(About this task)
In the listing below, locate the line that contains "(** ** Stores *)" and the line that contains "(worker r) (gaps r) (calls r ++". Restate word for word those two lines and every line between them, and nothing else.

(Supplied information)
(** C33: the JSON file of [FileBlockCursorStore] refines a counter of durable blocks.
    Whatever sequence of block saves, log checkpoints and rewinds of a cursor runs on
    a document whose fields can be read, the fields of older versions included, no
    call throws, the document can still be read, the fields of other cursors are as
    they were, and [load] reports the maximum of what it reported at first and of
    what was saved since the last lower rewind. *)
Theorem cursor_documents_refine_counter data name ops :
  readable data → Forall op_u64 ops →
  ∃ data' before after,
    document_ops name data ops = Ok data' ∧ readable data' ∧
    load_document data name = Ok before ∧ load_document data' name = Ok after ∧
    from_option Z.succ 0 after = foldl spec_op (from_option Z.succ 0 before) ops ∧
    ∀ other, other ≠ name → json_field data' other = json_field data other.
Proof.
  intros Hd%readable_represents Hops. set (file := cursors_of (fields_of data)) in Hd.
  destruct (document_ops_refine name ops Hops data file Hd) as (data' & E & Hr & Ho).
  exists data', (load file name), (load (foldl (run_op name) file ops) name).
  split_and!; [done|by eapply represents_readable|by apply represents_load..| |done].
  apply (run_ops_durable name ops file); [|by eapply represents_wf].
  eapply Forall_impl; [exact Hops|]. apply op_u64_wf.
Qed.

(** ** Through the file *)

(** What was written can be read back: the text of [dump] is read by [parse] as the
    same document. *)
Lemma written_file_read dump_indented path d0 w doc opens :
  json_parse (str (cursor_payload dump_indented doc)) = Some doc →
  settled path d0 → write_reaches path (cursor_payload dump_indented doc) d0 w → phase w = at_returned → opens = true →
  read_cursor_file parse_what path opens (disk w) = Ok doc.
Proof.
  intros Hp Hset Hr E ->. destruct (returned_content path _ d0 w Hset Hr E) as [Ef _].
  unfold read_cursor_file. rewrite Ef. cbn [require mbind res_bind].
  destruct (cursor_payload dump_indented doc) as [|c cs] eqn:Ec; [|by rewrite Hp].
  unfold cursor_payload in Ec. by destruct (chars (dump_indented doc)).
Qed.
---
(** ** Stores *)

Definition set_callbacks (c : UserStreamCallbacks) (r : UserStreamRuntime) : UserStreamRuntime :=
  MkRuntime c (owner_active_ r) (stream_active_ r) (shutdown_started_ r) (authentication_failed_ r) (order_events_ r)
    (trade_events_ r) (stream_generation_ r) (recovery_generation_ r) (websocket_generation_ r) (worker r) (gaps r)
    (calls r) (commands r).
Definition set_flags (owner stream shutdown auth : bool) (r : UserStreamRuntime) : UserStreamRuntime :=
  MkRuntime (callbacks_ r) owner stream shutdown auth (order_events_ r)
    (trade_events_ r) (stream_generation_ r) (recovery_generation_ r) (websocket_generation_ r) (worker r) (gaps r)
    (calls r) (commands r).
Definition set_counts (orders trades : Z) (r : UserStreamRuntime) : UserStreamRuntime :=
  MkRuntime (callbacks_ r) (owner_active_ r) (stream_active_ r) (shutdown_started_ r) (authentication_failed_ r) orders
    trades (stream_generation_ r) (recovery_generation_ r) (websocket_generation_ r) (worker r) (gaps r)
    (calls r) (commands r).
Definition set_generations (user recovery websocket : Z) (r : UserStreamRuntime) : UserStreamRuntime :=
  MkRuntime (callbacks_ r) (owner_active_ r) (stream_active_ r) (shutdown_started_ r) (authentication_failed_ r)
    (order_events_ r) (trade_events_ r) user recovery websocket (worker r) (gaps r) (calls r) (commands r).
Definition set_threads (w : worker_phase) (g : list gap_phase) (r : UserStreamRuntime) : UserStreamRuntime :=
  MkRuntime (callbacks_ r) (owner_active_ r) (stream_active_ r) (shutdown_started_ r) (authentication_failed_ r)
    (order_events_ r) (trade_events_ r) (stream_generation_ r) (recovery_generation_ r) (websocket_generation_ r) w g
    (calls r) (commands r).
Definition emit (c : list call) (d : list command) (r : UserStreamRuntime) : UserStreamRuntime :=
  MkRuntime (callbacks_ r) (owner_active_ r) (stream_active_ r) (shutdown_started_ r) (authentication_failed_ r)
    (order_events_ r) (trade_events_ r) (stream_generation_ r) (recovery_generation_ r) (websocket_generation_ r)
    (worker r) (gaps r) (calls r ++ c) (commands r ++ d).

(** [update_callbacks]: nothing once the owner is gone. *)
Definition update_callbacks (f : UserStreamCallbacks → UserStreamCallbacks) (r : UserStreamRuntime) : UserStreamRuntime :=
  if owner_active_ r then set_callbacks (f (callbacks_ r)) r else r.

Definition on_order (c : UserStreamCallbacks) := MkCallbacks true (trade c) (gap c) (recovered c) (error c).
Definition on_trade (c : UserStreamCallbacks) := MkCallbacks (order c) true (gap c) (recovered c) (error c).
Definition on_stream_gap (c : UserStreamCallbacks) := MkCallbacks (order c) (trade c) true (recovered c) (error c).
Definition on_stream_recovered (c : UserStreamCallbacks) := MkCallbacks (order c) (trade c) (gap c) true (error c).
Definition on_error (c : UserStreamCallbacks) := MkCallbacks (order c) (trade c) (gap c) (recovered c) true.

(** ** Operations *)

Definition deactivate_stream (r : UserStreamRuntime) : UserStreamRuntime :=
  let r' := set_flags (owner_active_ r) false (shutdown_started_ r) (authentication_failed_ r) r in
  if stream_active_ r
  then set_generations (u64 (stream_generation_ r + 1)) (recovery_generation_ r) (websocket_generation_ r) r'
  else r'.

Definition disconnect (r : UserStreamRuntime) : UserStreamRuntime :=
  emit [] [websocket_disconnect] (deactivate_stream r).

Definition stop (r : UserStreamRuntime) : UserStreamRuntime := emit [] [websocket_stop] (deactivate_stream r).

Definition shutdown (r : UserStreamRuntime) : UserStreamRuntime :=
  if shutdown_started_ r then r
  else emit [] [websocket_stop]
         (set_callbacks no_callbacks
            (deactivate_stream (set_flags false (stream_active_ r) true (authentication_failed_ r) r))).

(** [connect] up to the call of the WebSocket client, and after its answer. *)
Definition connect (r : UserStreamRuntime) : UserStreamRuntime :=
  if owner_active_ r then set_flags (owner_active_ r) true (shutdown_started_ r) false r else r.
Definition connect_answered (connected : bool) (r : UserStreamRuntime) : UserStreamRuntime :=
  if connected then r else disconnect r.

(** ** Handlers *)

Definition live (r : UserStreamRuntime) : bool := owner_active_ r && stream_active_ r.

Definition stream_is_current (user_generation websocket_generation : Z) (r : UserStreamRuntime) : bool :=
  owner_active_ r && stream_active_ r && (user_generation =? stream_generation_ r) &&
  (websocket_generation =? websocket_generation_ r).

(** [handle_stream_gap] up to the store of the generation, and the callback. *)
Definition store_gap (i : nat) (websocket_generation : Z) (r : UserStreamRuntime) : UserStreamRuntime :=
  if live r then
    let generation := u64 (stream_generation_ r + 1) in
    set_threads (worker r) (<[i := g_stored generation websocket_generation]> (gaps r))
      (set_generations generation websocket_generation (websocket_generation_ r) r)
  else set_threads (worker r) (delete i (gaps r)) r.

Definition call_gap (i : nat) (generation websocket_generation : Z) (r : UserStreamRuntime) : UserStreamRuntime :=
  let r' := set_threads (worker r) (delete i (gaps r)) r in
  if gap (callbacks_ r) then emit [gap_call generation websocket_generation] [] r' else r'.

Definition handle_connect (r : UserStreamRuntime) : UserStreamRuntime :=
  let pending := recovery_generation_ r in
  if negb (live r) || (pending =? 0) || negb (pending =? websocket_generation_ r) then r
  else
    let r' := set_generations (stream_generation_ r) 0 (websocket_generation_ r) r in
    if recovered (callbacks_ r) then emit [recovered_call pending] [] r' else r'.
--
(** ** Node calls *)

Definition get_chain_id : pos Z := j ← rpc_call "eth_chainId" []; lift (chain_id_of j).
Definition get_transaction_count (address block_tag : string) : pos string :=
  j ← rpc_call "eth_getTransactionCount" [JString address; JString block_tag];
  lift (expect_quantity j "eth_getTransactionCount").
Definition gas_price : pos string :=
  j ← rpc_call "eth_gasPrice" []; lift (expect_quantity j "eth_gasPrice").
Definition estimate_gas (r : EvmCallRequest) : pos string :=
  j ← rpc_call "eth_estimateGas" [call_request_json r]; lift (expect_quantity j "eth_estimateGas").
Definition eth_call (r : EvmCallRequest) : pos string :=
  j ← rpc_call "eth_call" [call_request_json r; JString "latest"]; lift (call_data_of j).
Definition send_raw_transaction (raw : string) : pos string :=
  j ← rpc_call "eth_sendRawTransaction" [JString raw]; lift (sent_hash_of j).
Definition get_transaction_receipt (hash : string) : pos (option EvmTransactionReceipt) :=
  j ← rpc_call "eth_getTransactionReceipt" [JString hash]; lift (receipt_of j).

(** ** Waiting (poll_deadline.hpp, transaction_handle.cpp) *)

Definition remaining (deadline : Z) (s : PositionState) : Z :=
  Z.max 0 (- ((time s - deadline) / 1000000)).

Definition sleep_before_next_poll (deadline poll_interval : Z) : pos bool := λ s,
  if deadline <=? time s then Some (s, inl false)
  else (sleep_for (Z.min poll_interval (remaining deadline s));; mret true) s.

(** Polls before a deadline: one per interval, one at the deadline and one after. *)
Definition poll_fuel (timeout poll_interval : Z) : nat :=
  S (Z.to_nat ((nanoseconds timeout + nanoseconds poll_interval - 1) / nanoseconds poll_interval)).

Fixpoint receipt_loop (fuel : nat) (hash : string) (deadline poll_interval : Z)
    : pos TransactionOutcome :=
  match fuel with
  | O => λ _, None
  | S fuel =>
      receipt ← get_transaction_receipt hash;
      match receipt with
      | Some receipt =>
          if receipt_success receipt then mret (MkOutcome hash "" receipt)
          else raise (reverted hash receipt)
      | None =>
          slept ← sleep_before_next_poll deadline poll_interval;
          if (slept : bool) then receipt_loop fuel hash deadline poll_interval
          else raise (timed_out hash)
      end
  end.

(Exercise solution)
(** ** Stores *)

Definition set_callbacks (c : UserStreamCallbacks) (r : UserStreamRuntime) : UserStreamRuntime :=
  MkRuntime c (owner_active_ r) (stream_active_ r) (shutdown_started_ r) (authentication_failed_ r) (order_events_ r)
    (trade_events_ r) (stream_generation_ r) (recovery_generation_ r) (websocket_generation_ r) (worker r) (gaps r)
    (calls r) (commands r).
Definition set_flags (owner stream shutdown auth : bool) (r : UserStreamRuntime) : UserStreamRuntime :=
  MkRuntime (callbacks_ r) owner stream shutdown auth (order_events_ r)
    (trade_events_ r) (stream_generation_ r) (recovery_generation_ r) (websocket_generation_ r) (worker r) (gaps r)
    (calls r) (commands r).
Definition set_counts (orders trades : Z) (r : UserStreamRuntime) : UserStreamRuntime :=
  MkRuntime (callbacks_ r) (owner_active_ r) (stream_active_ r) (shutdown_started_ r) (authentication_failed_ r) orders
    trades (stream_generation_ r) (recovery_generation_ r) (websocket_generation_ r) (worker r) (gaps r)
    (calls r) (commands r).
Definition set_generations (user recovery websocket : Z) (r : UserStreamRuntime) : UserStreamRuntime :=
  MkRuntime (callbacks_ r) (owner_active_ r) (stream_active_ r) (shutdown_started_ r) (authentication_failed_ r)
    (order_events_ r) (trade_events_ r) user recovery websocket (worker r) (gaps r) (calls r) (commands r).
Definition set_threads (w : worker_phase) (g : list gap_phase) (r : UserStreamRuntime) : UserStreamRuntime :=
  MkRuntime (callbacks_ r) (owner_active_ r) (stream_active_ r) (shutdown_started_ r) (authentication_failed_ r)
    (order_events_ r) (trade_events_ r) (stream_generation_ r) (recovery_generation_ r) (websocket_generation_ r) w g
    (calls r) (commands r).
Definition emit (c : list call) (d : list command) (r : UserStreamRuntime) : UserStreamRuntime :=
  MkRuntime (callbacks_ r) (owner_active_ r) (stream_active_ r) (shutdown_started_ r) (authentication_failed_ r)
    (order_events_ r) (trade_events_ r) (stream_generation_ r) (recovery_generation_ r) (websocket_generation_ r)
    (worker r) (gaps r) (calls r ++ c) (commands r ++ d).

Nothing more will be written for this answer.